Простите, что я затрудняю Вас, Вы и без того слишком заняты, -- простите, сама не знаю что делать -- т<ак> к<ак> слишком хорошо сознаю, что я не вправе писать к Вам.
А. К. . .ва
На конверте:
Здесь
Федору Михайловичу
Достоевскому
Угол Ямской и Кузнечного пер.,
дом No 5-й и 2-й.
Печатается по подлиннику; ИРЛИ, No 29927.
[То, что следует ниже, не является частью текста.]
(** * hostfxr: the resolution-and-dispatch layer of the .NET host

    A shallow embedding of [src/corehost/cli/fxr/hostfxr.cpp].

    The functions of that file do little computation of their own: they
    call collaborators (the diagnostics sink [trace], the platform layer
    [pal], the hosting-policy module's entry points, the SDK resolver, the
    muxer and the caller's callbacks) and decide, from what these answer,
    what to call next and what to return.  The embedding keeps exactly that:
    a function of the source is a program of type [prog A], a tree whose
    nodes are collaborator calls and whose branches are indexed by the
    collaborator's answer.  Running a program against an environment gives
    the trace of the calls it made, each with its answer, and the value it
    returned; the properties below are read off these traces, for every
    environment. *)

From Stdlib Require Import ZArith List String Ascii Bool Lia Sorted.
Import ListNotations.

Local Open Scope string_scope.
Local Open Scope list_scope.
Local Open Scope Z_scope.

(** ** Machine integers *)

(** Conversion of a mathematical integer to [int32_t] (two's complement
    wrap-around) and to [size_t] (64-bit unsigned). *)
Definition int32_of (z : Z) : Z := (z + 2 ^ 31) mod 2 ^ 32 - 2 ^ 31.
Definition size_t_of (z : Z) : Z := z mod 2 ^ 64.

Definition INT32_MAX : Z := 2 ^ 31 - 1.
Definition INT32_MIN : Z := - 2 ^ 31.

(** ** pal.h: characters, strings, handles *)

(** [pal::char_t] (a one-byte [char] off Windows) and [pal::string_t]. *)
Abbreviation char_t := ascii.
Abbreviation string_t := string.

(** The terminator written by [buffer[length] = 0]. *)
Definition NUL : char_t := Ascii.zero.

(** [pal::string_t::size()]. *)
Definition size (s : string_t) : Z := Z.of_nat (String.length s).

(** [pal::string_t::empty()]. *)
Definition empty (s : string_t) : bool :=
  match s with EmptyString => true | String _ _ => false end.

(** A [pal::char_t*] argument that names a path: [None] is [nullptr]. *)
Definition c_str_t := option string_t.

(** A caller's [pal::char_t buffer[]]: [None] is [nullptr], [Some cells] is
    a pointer to an array holding [cells]. *)
Definition buffer_t := option (list char_t).

(** An [int32_t*] output: [None] is [nullptr], [Some v] points to a cell
    holding [v]. *)
Definition int32_ptr := option Z.

(** [pal::dll_t], the OS handle of a loaded module. *)
Definition dll_t := Z.

(** The address of a function: a symbol resolved by [pal::get_symbol] or a
    callback handed in by the caller.  A nullable function pointer is an
    [option proc_t]. *)
Definition proc_t := positive.

(** Opaque collaborator objects: [corehost_init_t*] and the
    [host_interface_t] it exposes. *)
Definition corehost_init_t := Z.
Definition host_interface_t := Z.

(** ** error_codes.h *)

(** The enumerators of [StatusCode] that hostfxr.cpp names. *)
Inductive StatusCode : Set :=
| Success
| InvalidArgFailure
| CoreHostLibLoadFailure
| CoreHostLibMissingFailure
| CoreHostEntryPointFailure
| SdkResolverResolveFailure.

Definition StatusCode_eqb (a b : StatusCode) : bool :=
  match a, b with
  | Success, Success
  | InvalidArgFailure, InvalidArgFailure
  | CoreHostLibLoadFailure, CoreHostLibLoadFailure
  | CoreHostLibMissingFailure, CoreHostLibMissingFailure
  | CoreHostEntryPointFailure, CoreHostEntryPointFailure
  | SdkResolverResolveFailure, SdkResolverResolveFailure => true
  | _, _ => false
  end.

(** ** hostfxr.cpp: the result keys of [hostfxr_resolve_sdk2] *)

Inductive hostfxr_resolve_sdk2_result_key_t : Set :=
| resolved_sdk_dir   (* = 0 *)
| global_json_path.  (* = 1 *)

Definition key_eqb (a b : hostfxr_resolve_sdk2_result_key_t) : bool :=
  match a, b with
  | resolved_sdk_dir, resolved_sdk_dir
  | global_json_path, global_json_path => true
  | _, _ => false
  end.

(** [hostfxr_resolve_sdk2_flags_t::disallow_prerelease = 0x1]. *)
Definition disallow_prerelease : Z := 1.

(** ** Collaborator data *)

(** Modelled from the spec: fx_ver.h is not among the sources.  A parsed
    semantic version is major.minor.patch plus an optional prerelease
    label (the empty label stands for a release). *)
Record fx_ver_t : Set := mk_fx_ver {
  ver_major : Z;
  ver_minor : Z;
  ver_patch : Z;
  ver_pre : string_t
}.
Александра Николаевна Курносова -- слушательница с.-петербургских Высших женских курсов, принадлежавшая, как установил И. Л. Волгин, опубликовавший выдержки из данного письма и посвятивший этому эпизоду в переписке Достоевского отдельную подглавку, к выпуску 1883 г. (см.: Волгин И. Последний год Достоевского. M., 1986. С. 106--107. Гл. VI. Подглавка "Письмо с Бестужевских курсов").
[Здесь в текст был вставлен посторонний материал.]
(** * Native permission contracts (vm/snative.go)

    A shallow embedding of the seven snative executables of
    [src/vm/snative.go] together with the parts of the packages [common],
    [permission/types] (imported as [ptypes]) and [vm] that they call.

    Layout of the development:
    - [common]  : 32-byte words and their codec;
    - [ptypes]  : permission flags, base permissions, roles;
    - the state accessor ([AppState]) as an in-memory store with a trace of
      the [UpdateAccount] calls;
    - the executables, written in a small state-and-error monad so that each
      definition follows its Go function statement by statement;
    - the properties.

    Go features and how they are rendered:
    - [[]byte] is [list byte], a slice whose capacity is its length.  On
      such a slice, slicing beyond the length panics, which the decoders
      report as [None] and the executables as [Panics].  Go bounds a slice
      expression by the capacity, so a shorter slice with spare capacity
      behaves differently; the properties that depend on the decoders are
      stated for buffers that hold the words the contract reads, which is
      what the decoders' CONTRACT comment demands and where the list and
      the slice agree;
    - [uint64] is [N]; the only arithmetic on flags is bitwise or / and-not,
      which never leaves 64 bits, so no wrap-around is involved;
    - a returned [(output, err)] pair is [Return output] or [Fail err];
    - [PanicSanity] is the outcome [Panics];
    - [*Account] obtained from [GetAccount] is a value: the executables
      mutate it and hand it to [UpdateAccount] before returning, or return
      an error before touching it;
    - [dbg.Printf] produces debugging output only and is left out;
    - the registry [RegisteredSNativeContracts] maps the padded contract
      names to the descriptors that [getSNativeInfo] builds; the properties
      of the executables reach them through [getSNativeInfo] directly. *)

From Stdlib Require Import NArith Strings.Byte.
From stdpp Require Import gmap strings list fin_maps.

#[global] Instance byte_eq_dec : EqDecision byte := Byte.byte_eq_dec.
#[global] Instance byte_countable : Countable byte :=
  inj_countable Byte.to_N Byte.of_N Byte.of_to_N.

(** ** Package [common]: fixed-width words *)

Module common.

(** [type Word256 [32]byte].  A word is a list of bytes; the executables
    only build words of length 32 (see [returnTwoArgs_length]). *)
Abbreviation Word256 := (list byte) (only parsing).

(** Modelled from the spec: [Zero256] is declared in package [common],
    outside src/; the word of 32 zero bytes. *)
Definition Zero256 : Word256 := replicate 32 x00.

(** Modelled from the spec: [LeftPadWord256] is declared in package
    [common], outside src/.  Section 3: words are "left-padded when
    representing shorter binary data (addresses, small integers,
    single-byte booleans)".  The Go function panics when given more than
    32 bytes; the executables only pass one byte. *)
Definition LeftPadWord256 (bz : list byte) : Word256 :=
  replicate (32 - length bz) x00 ++ bz.

(** Modelled from the spec: [Word256.Bytes] is declared in package
    [common], outside src/; the bytes of the word as a slice. *)
Definition Bytes (w : Word256) : list byte := w.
Дата устанавливается по почтовому штемпелю на обороте конверта (на лицевой стороже нечеткий): "11 янв. 1880".
1 В 1879--1880 гг. Достоевский по просьбе Литературного фонда, ряда культурно-просветительских обществ, высших учебных заведений и гимназий часто принимал участие в благотворительных вечерах, выступая с чтением отрывков как из прежних своих произведений, так и из последнего, еще не завершенного романа "Братья Карамазовы". А. Г. Достоевская, в частности, засвидетельствовала: "На пасхе же (6 апреля 1879 г. -- Ред.) Федор Михайлович читал в помещении Александровской женской гимназии в пользу Бестужевских курсов. Он выбрал сцену из "Преступления и наказания" и произвел своим чтением необыкновенный эффект. Курсистки не только горячо аплодировали Федору Михайловичу, но в антрактах окружали его, беседовали с ним, просили высказаться о разных интересовавших их вопросах, а когда, в конце вечера, он собрался уходить, то громадною толпой, в двести или более человек бросились вслед за ним по лестнице до самой прихожей, где и стали помогать ему одеваться" (Достоевская А. Г. Воспоминания. М.. 1971. С. 333).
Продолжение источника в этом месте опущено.